At the Paris Marathon in 2008, Puigbo finished fourth. He won the Schenkon Marathon in Switzerland in 2008. He finished fifth at the "ING Georgia Half Marathon" in Atlanta in 2008.

At the Oensingen Marathon in 2009, Puigbo came in first place, only 0.2 seconds faster than the second-place finisher. He won the 2009 Seville Marathon. He finished third at the Paris Marathon in 2009. He finished sixth at the Paris Marathon in 2010.

Puigbo finished seventh at the Ōita Marathon in 2010. At the 2011 London Marathon, he finished fourth while spending most of the race with the lead pack.

First place was won by Puigbo at the 2012 Seville Marathon. In 2012, he was a recipient of a Plan ADO €20,000 athlete scholarship with a €3,000 reserve and a coaching scholarship of €2,500. In the lead-up to the London Paralympics, in July 2012, he competed in a Diamond League race at the Crystal Palace National Sports Centre in London.
In May 2012, he competed at the Paralympic World Cup in Manchester, earning a fourth-place finish in one of his races. He won a gold medal at the 2012 European Championships.

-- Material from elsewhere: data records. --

(** A computation that returns or raises. *)
Definition res (A : Type) : Type := exn + A.

Definition rret {A} (x : A) : res A := inr x.
Definition rraise {A} (e : exn) : res A := inl e.
Definition rbind {A B} (m : res A) (k : A -> res B) : res B :=
  match m with
  | inl e => inl e
  | inr x => k x
  end.

Notation "'let?' x ':=' m 'in' k" := (rbind m (fun x => k))
  (at level 10, x name, m at level 200, k at level 200).

(** [try: body except requests.RequestException: handler]. *)
Definition try_except_request {A} (body : res A) (handler : exn -> res A) : res A :=
  match body with
  | inl e => if is_request_exception e then handler e else inl e
  | inr x => inr x
  end.

(** [bool(v)]. *)
Definition truthy (v : json) : bool :=
  match v with
  | JNull => false
  | JBool b => b
  | JNum n => negb (n =? 0)
  | JStr s => negb (String.eqb s "")
  | JArr xs => match xs with [] => false | _ => true end
  | JObj kvs => match kvs with [] => false | _ => true end
  end.

(** A parsed JSON object is a dict; the pair list holds one binding per
    key, and a lookup finds the first. *)
Fixpoint dict_lookup (k : string) (kvs : list (string * json)) : option json :=
  match kvs with
  | [] => None
  | (k', v) :: rest => if String.eqb k k' then Some v else dict_lookup k rest
  end.

(** [d.get(k, default)]: only a dict has [get]. *)
Definition py_get (d : json) (k : string) (default : json) : res json :=
  match d with
  | JObj kvs => rret (match dict_lookup k kvs with Some v => v | None => default end)
  | _ => rraise AttributeError
  end.

(** [needle in s] on strings. *)
Fixpoint str_contains (needle s : string) : bool :=
  String.prefix needle s ||
  match s with
  | EmptyString => false
  | String _ s' => str_contains needle s'
  end.

Definition is_str (k : string) (v : json) : bool :=
  match v with
  | JStr s => String.eqb k s
  | _ => false
  end.

(** [k in c] for a string [k]: key of a dict, element of a list,
    substring of a str; anything else is not iterable. *)
Definition py_in (k : string) (c : json) : res bool :=
  match c with
  | JObj kvs => rret (match dict_lookup k kvs with Some _ => true | None => false end)
  | JArr xs => rret (existsb (is_str k) xs)
  | JStr s => rret (str_contains k s)
  | _ => rraise TypeError
  end.

(** [c[k]] for a string [k]. *)
Definition py_getitem_str (c : json) (k : string) : res json :=
  match c with
  | JObj kvs => match dict_lookup k kvs with Some v => rret v | None => rraise KeyError end
  | _ => rraise TypeError
  end.

(** [c[0]].  The keys of a parsed JSON object are strings, so [0] is never
    a key of a dict. *)
Definition py_getitem_0 (c : json) : res json :=
  match c with
  | JArr xs => match xs with x :: _ => rret x | [] => rraise IndexError end
  | JStr s => match s with String a _ => rret (JStr (String a EmptyString)) | EmptyString => rraise IndexError end
  | JObj _ => rraise KeyError
  | _ => rraise TypeError
  end.

Definition isinstance_str (v : json) : bool :=
  match v with JStr _ => true | _ => false end.

Definition isinstance_dict (v : json) : bool :=
  match v with JObj _ => true | _ => false end.

(** [len(v)], as far as it raises. *)
Definition py_len_check (v : json) : res unit :=
  match v with
  | JStr _ | JArr _ | JObj _ => rret tt
  | _ => rraise TypeError
  end.

(** [s.replace(old, new)] for a non-empty [old]: left to right, without
    overlap.  [skip] counts the characters of a match still to drop. *)
Fixpoint replace_from (old new : string) (skip : nat) (s : string) : string :=
  match s with
  | EmptyString => EmptyString
  | String a s' =>
      match skip with
      | S n => replace_from old new n s'
      | O =>
          if String.prefix old s
          then new +:+ replace_from old new (Nat.pred (String.length old)) s'
          else String a (replace_from old new O s')
      end
  end.

Definition str_replace (old new s : string) : string := replace_from old new O s.

(** [v.replace(old, new)]: only a str has [replace]. *)
Definition py_replace (v : json) (old new : string) : res json :=
  match v with
  | JStr s => rret (JStr (str_replace old new s))
  | _ => rraise AttributeError
  end.

(** ** Formatting *)

Section Formatting.

(** [str] of a list or dict is Python's [repr] of the container, with its
    quoting and escaping rules; the development takes it as given. *)
Variable container_str : json -> string.

(** [str(v)], as a format field such as [{cover_id}] prints it. *)
Definition py_str (v : json) : string :=
  match v with
  | JNull => "None"
  | JBool true => "True"
  | JBool false => "False"
  | JNum n => NilZero.string_of_int (Z.to_int n)
  | JStr s => s
  | JArr _ | JObj _ => container_str v
  end.

(** The API endpoints, as the [format] calls instantiate them. *)
Definition OPENLIBRARY_ISBN_API (isbn : string) : string :=
  "https://openlibrary.org/isbn/" +:+ isbn +:+ ".json".
Definition OPENLIBRARY_SEARCH_API : string := "https://openlibrary.org/search.json".
Definition OPENLIBRARY_WORKS_API (works_key : json) : string :=
  "https://openlibrary.org" +:+ py_str works_key +:+ ".json".
Definition OPENLIBRARY_COVER_URL (cover_id : json) : string :=
  "https://covers.openlibrary.org/b/id/" +:+ py_str cover_id +:+ "-L.jpg".
Definition GOOGLE_BOOKS_API : string := "https://www.googleapis.com/books/v1/volumes".

End Formatting.

(** Seconds between API calls ([1.0] in the source). *)
Definition REQUEST_DELAY : Z := 1.

(** ** The catalog: [models.py] *)

(** [Book], restricted to the fields [enrich.py] reads or writes; the
    others are carried through untouched.  The identifiers, title and
    author come from TEXT columns.  The four enrichable fields and
    [openlibrary_key] hold whatever the coordinator assigns, a provider
    value of any type. *)
Record Book : Type := mkBook {
  book_id : option Z;
  isbn : option string;
  isbn13 : option string;
  openlibrary_key : json;
  title : string;
  author : option string;
  publisher : json;
  page_count : json;
  cover_url : json;
  summary : json
}.

Definition with_cover_url (v : json) (b : Book) : Book :=
  mkBook (book_id b) (isbn b) (isbn13 b) (openlibrary_key b) (title b) (author b)
         (publisher b) (page_count b) v (summary b).
Definition with_summary (v : json) (b : Book) : Book :=
  mkBook (book_id b) (isbn b) (isbn13 b) (openlibrary_key b) (title b) (author b)
         (publisher b) (page_count b) (cover_url b) v.
Definition with_page_count (v : json) (b : Book) : Book :=
  mkBook (book_id b) (isbn b) (isbn13 b) (openlibrary_key b) (title b) (author b)
         (publisher b) v (cover_url b) (summary b).
Definition with_publisher (v : json) (b : Book) : Book :=
  mkBook (book_id b) (isbn b) (isbn13 b) (openlibrary_key b) (title b) (author b)
         v (page_count b) (cover_url b) (summary b).
Definition with_openlibrary_key (v : json) (b : Book) : Book :=
  mkBook (book_id b) (isbn b) (isbn13 b) v (title b) (author b)
         (publisher b) (page_count b) (cover_url b) (summary b).

(** Truthiness of an [Optional[str]] and of an [Optional[int]]. *)
Definition truthy_str (s : string) : bool := negb (String.eqb s "").
Definition truthy_ostr (o : option string) : bool :=
  match o with Some s => truthy_str s | None => false end.
Definition truthy_oint (o : option Z) : bool :=
  match o with Some n => negb (n =? 0) | None => false end.

(** [a or b]. *)
Definition py_or (a b : option string) : option string :=
  if truthy_ostr a then a else b.

(** ** Effects *)

(** The calls of the four adapters, with their arguments. *)
Inductive call : Type :=
| CallOLIsbn (isbn : string)
| CallOLSearch (title : string) (author : option string)
| CallOLWorks (works_key : json)
| CallGoogle (isbn : option string) (title : string) (author : option string).

(** What a run does to the outside: an adapter call with its outcome,
    [time.sleep(d)] in seconds, and the UPDATE statement of
    [BookDB.update] with the row it binds. *)
Inductive event : Type :=
| EvCall (c : call) (r : res json)
| EvSleep (d : Z)
| EvUpdate (b : Book).

(** The book object the coordinator mutates in place, and the books table
    keyed by id. *)
Record state : Type := mkState {
  cur : Book;
  db : gmap Z Book
}.

Record outcome (A : Type) : Type := mkOutcome {
  value : res A;
  final : state;
  events : list event
}.
Arguments mkOutcome {A} _ _ _.
Arguments value {A} _.
Arguments final {A} _.
Arguments events {A} _.

(** State and exceptions; the state reached when an exception is raised is
    kept, as the mutated book object is. *)
Definition M (A : Type) : Type := state -> outcome A.

Definition ret {A} (x : A) : M A := fun s => mkOutcome (inr x) s [].
Definition raise {A} (e : exn) : M A := fun s => mkOutcome (inl e) s [].
Definition bind {A B} (m : M A) (k : A -> M B) : M B := fun s =>
  let o1 := m s in
  match value o1 with
  | inl e => mkOutcome (inl e) (final o1) (events o1)
  | inr x =>
      let o2 := k x (final o1) in
      mkOutcome (value o2) (final o2) (events o1 ++ events o2)
  end.

Notation "'let*' x ':=' m 'in' k" := (bind m (fun x => k))
  (at level 10, x name, m at level 200, k at level 200).
Notation "'run' m 'then' k" := (bind m (fun _ => k))
  (at level 10, m at level 200, k at level 200).

Definition lift {A} (r : res A) : M A := fun s => mkOutcome r s [].
Definition emit (e : event) : M unit := fun s => mkOutcome (inr tt) s [e].
Definition get_book : M Book := fun s => mkOutcome (inr (cur s)) s [].
Definition modify_book (f : Book -> Book) : M unit := fun s =>
  mkOutcome (inr tt) (mkState (f (cur s)) (db s)) [].
Definition modify_db (f : gmap Z Book -> gmap Z Book) : M unit := fun s =>
  mkOutcome (inr tt) (mkState (cur s) (f (db s))) [].

(** [time.sleep(d)]. *)
Definition sleep (d : Z) : M unit := emit (EvSleep d).

(** What sqlite3 accepts as a statement parameter: [None], a str, an int
    of 64 bits (a bool is an int).  A list or a dict cannot be bound. *)
Definition sqlite_bind (v : json) : res unit :=
  match v with
  | JNull | JBool _ | JStr _ => rret tt
  | JNum n => if (- 2 ^ 63 <=? n) && (n <? 2 ^ 63) then rret tt else rraise OverflowError
  | JArr _ | JObj _ => rraise SqliteError
  end.

(** [BookDB.update(book)]: refuses a book without id; otherwise binds the
    fields in the order of the statement and replaces the row of that id,
    if there is one. *)
Definition BookDB_update (book : Book) : M unit :=
  if negb (truthy_oint (book_id book)) then raise ValueError
  else
    run lift (sqlite_bind (openlibrary_key book)) then
    run lift (sqlite_bind (publisher book)) then
    run lift (sqlite_bind (page_count book)) then
    run lift (sqlite_bind (cover_url book)) then
    run lift (sqlite_bind (summary book)) then
    run lift (sqlite_bind (JNum (default 0 (book_id book)))) then
    run emit (EvUpdate book) then
    let row := default 0 (book_id book) in
    modify_db (fun rows => match rows !! row with
                           | Some _ => <[row := book]> rows
                           | None => rows
                           end).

At the 2013 Paris Marathon, Puigbo finished third.

=== Paralympics ===
Puigbo competed at the 2004 Summer Paralympics, 2008 Summer Paralympics, and 2012 Summer Paralympics. His best finish in Athens was 5th in the 800 meters, the best finish in Beijing was the 5th in the 800 meters, and his best finish in London was 6th in the 5,000 meter qualifying round. At the 2008 Summer Paralympics, he finished 5th in the 800 meters. He had a Did Not Finish in the marathon at the London Paralympics.